Chinese with tutor and language programs. This soon went nowhere. My wooden ear and iron tongue do very poorly with the tones. I did have a (flaky) tutor but it wasn’t a very engaging education. Boring repetitive dialogues from old textbooks. I also tried some of these expensive Pimsleur-style cassette-based programs. They’re even more useless — boring as hell and with no one giving any feedback to what you’re saying.

Remembering these lessons, my approach to learning Japanese is:

  • Hetergenuous study material. Not sticking with a single course, book, or program, otherwise it gets stale and frustrating.
  • Speaking practice. Speaking practice seems essential to internalizing this
  • Daily practice. Need to do something every day.
  • Observable progress. I need to be able to see results.

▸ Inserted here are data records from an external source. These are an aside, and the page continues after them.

(* ===== verification/Sha256.v ===== *)
(** * SHA-256 (crypto/sha256)

    The hash of Go's standard library, on byte strings: FIPS 180-4, with 32-bit
    words as [Z] reduced modulo 2^32. *)

From S2P Require Import Prelude GoStrings.

(** ** Words of 32 bits *)
Definition word (z : Z) : Z := Z.land z 4294967295.
Definition wadd (a b : Z) : Z := word (a + b).
Definition rotr (n x : Z) : Z := Z.lor (Z.shiftr x n) (word (Z.shiftl x (32 - n))).

Definition big_sigma0 (x : Z) : Z := Z.lxor (rotr 2 x) (Z.lxor (rotr 13 x) (rotr 22 x)).
Definition big_sigma1 (x : Z) : Z := Z.lxor (rotr 6 x) (Z.lxor (rotr 11 x) (rotr 25 x)).
Definition sigma0 (x : Z) : Z := Z.lxor (rotr 7 x) (Z.lxor (rotr 18 x) (Z.shiftr x 3)).
Definition sigma1 (x : Z) : Z := Z.lxor (rotr 17 x) (Z.lxor (rotr 19 x) (Z.shiftr x 10)).
Definition ch (x y z : Z) : Z := Z.lxor (Z.land x y) (Z.land (Z.lxor x 4294967295) z).
Definition maj (x y z : Z) : Z := Z.lxor (Z.land x y) (Z.lxor (Z.land x z) (Z.land y z)).

(** The constants are the fractional parts of roots of the first primes, 32 bits of
    each; the test vectors below confirm them. *)
Definition is_prime (n : Z) : bool :=
  forallb (fun d => negb (n mod Z.of_nat d =? 0)) (seq 2 (Z.to_nat n - 2)).

Definition primes (n : nat) : list Z :=
  take n (List.filter is_prime (map Z.of_nat (seq 2 400))).

(** The greatest [r] below [base + 2^bits] whose cube is at most [n]. *)
Fixpoint cube_root (bits : nat) (base n : Z) : Z :=
  match bits with
  | O => base
  | S b =>
      let r := base + 2 ^ Z.of_nat b in
      cube_root b (if r * r * r <=? n then r else base) n
  end.

Definition round_constants : list Z :=
  Eval vm_compute in map (fun p => word (cube_root 40 0 (Z.shiftl p 96))) (primes 64).

(** ** The state and its compression *)
Record hash := Hash { h0 : Z; h1 : Z; h2 : Z; h3 : Z; h4 : Z; h5 : Z; h6 : Z; h7 : Z }.

Definition initial_hash : hash :=
  Eval vm_compute in
    let h i := word (Z.sqrt (Z.shiftl (nth i (primes 8) 0) 64)) in
    Hash (h 0%nat) (h 1%nat) (h 2%nat) (h 3%nat) (h 4%nat) (h 5%nat) (h 6%nat) (h 7%nat).

(** One round: the working variables, a constant and a word of the schedule. *)
Definition sha_round (s : hash) (k w : Z) : hash :=
  let '(Hash a b c d e f g h) := s in
  let t1 := wadd h (wadd (big_sigma1 e) (wadd (ch e f g) (wadd k w))) in
  let t2 := wadd (big_sigma0 a) (maj a b c) in
  Hash (wadd t1 t2) a b c (wadd d t1) e f g.

(** The next word of the schedule, from the sixteen before it. *)
Definition next_word (window : list Z) : Z :=
  let at_ i := nth i window 0 in
  wadd (sigma1 (at_ 14%nat)) (wadd (at_ 9%nat) (wadd (sigma0 (at_ 1%nat)) (at_ 0%nat))).

Fixpoint rounds (ks window : list Z) (s : hash) : hash :=
  match ks with
  | [] => s
  | k :: ks' =>
      rounds ks' (tail window ++ [next_word window])%list (sha_round s k (hd 0 window))
  end.

Definition compress (s : hash) (block : list Z) : hash :=
  let '(Hash a b c d e f g h) := rounds round_constants block s in
  Hash (wadd (h0 s) a) (wadd (h1 s) b) (wadd (h2 s) c) (wadd (h3 s) d)
       (wadd (h4 s) e) (wadd (h5 s) f) (wadd (h6 s) g) (wadd (h7 s) h).

(** ** Padding and blocks *)
Definition code_of (c : ascii) : Z := Z.of_N (Ascii.N_of_ascii c).

Fixpoint big_endian (width : nat) (z : Z) : list Z :=
  match width with
  | O => []
  | S w => Z.land (Z.shiftr z (8 * Z.of_nat w)) 255 :: big_endian w z
  end.

Definition padded (l : list Z) : list Z :=
  let n := Z.of_nat (length l) in
  (l ++ 128 :: repeat 0 (Z.to_nat ((55 - n) mod 64)) ++ big_endian 8 (8 * n))%list.

Fixpoint words_of (l : list Z) : list Z :=
  match l with
  | a :: b :: c :: d :: l' =>
      Z.lor (Z.shiftl a 24) (Z.lor (Z.shiftl b 16) (Z.lor (Z.shiftl c 8) d)) :: words_of l'
  | _ => []
  end.

(** One block per sixteen words; [fuel] bounds their number. *)
Fixpoint blocks (fuel : nat) (ws : list Z) (s : hash) : hash :=
  match fuel, ws with
  | S n, _ :: _ => blocks n (drop 16 ws) (compress s (take 16 ws))
  | _, _ => s
  end.

Definition digest_words (s : hash) : list Z :=
  [h0 s; h1 s; h2 s; h3 s; h4 s; h5 s; h6 s; h7 s].

Definition sum256 (s : string) : string :=
  let ws := words_of (padded (map code_of (chars s))) in
  of_chars (map (fun z => Ascii.ascii_of_N (Z.to_N z))
    (flat_map (big_endian 4) (digest_words (blocks (length ws) ws initial_hash)))).

(** The published test vectors. *)
Example sha256_abc :
  hexEncode (sum256 "abc") = "ba7816bf8f01cfea414140de5dae2223b00361a396177a9cb410ff61f20015ad".
Proof. vm_compute. reflexivity. Qed.

Example sha256_empty :
  hexEncode (sum256 "") = "e3b0c44298fc1c149afbf4c8996fb92427ae41e4649b934ca495991b7852b855".
Proof. vm_compute. reflexivity. Qed.

Example sha256_two_blocks :
  hexEncode (sum256 "abcdbcdecdefdefgefghfghighijhijkijkljklmklmnlmnomnopnopq")
  = "248d6a61d20638b8e5c026930c3e6039a33ce45964ff2167f6ecedd419db06c1".
Proof. vm_compute. reflexivity. Qed.

(** A digest is thirty-two bytes. *)
Lemma sum256_length s : String.length (sum256 s) = 32%nat.
Proof.
  unfold sum256. rewrite <- length_chars, chars_of_chars, length_map.
  by destruct (blocks _ _ _).
Qed.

So my current training regime is:

  1. Signed up for the popular Singapore Japanese Cultural Society beginner Japanese program. I took the ‘intensive’ course, which is two hours twice a week and finishes in six months rather than one year. It will prepare me to take the Japanese Language Proficiency level four exam (the lowest level. Levels 2 and 1 reflect good fluency in Japanese).
  2. Bootstrapping myself in learning the kana (hiragana, katakana) characters so that I can read the texts. I originally thought I could get away without bothering to learn how to read and write Japanese, but I soon realized that was folly. Anyway, learning the characters does give a nice feeling of progress. In just a week or so I’ve learned all the hiragana (あいえおう 。。。 らりろるれ) so that has been a rewarding program
  3. Bought a couple different textbooks with audio practice to mix up the normally boring introductory lessons. I bought the AJALT “Japanese For Busy People” program, as I saw that the Singapore Japanese Association uses that as their textbook.
  4. Bought some unusual books for when I’m tired of the standard texts, including “Japanese in MangaLand” which is a pratical guide for people trying to learn Japanese to read Manga comics. I’m not especially interested in Manga, but the material comes in from a different angle and mixes things up a bit. It’s also got some practical elements the other books are missing.
  5. Subscribed to JapanesePod101.com. RogerWarez pointed me to this site. It’s absolutely phenomenal. They have dozens of short 8-15minute long mp3 podcasts I can listen to on my PC or iPod that give short lessons in beginner Japanese. Lots of good word practice. Their program is marvelous because the material and examples they use are actually alive, contemporary, and interesting. The site is free, but I bought a subscription to have access to their ‘Learning Center’ which has supplementary texts and support information, as well as some flash-based flashcard systems. I used that extensively in learning the hiragana.
  6. Then of course, I go to Tokyo as frequently as possible.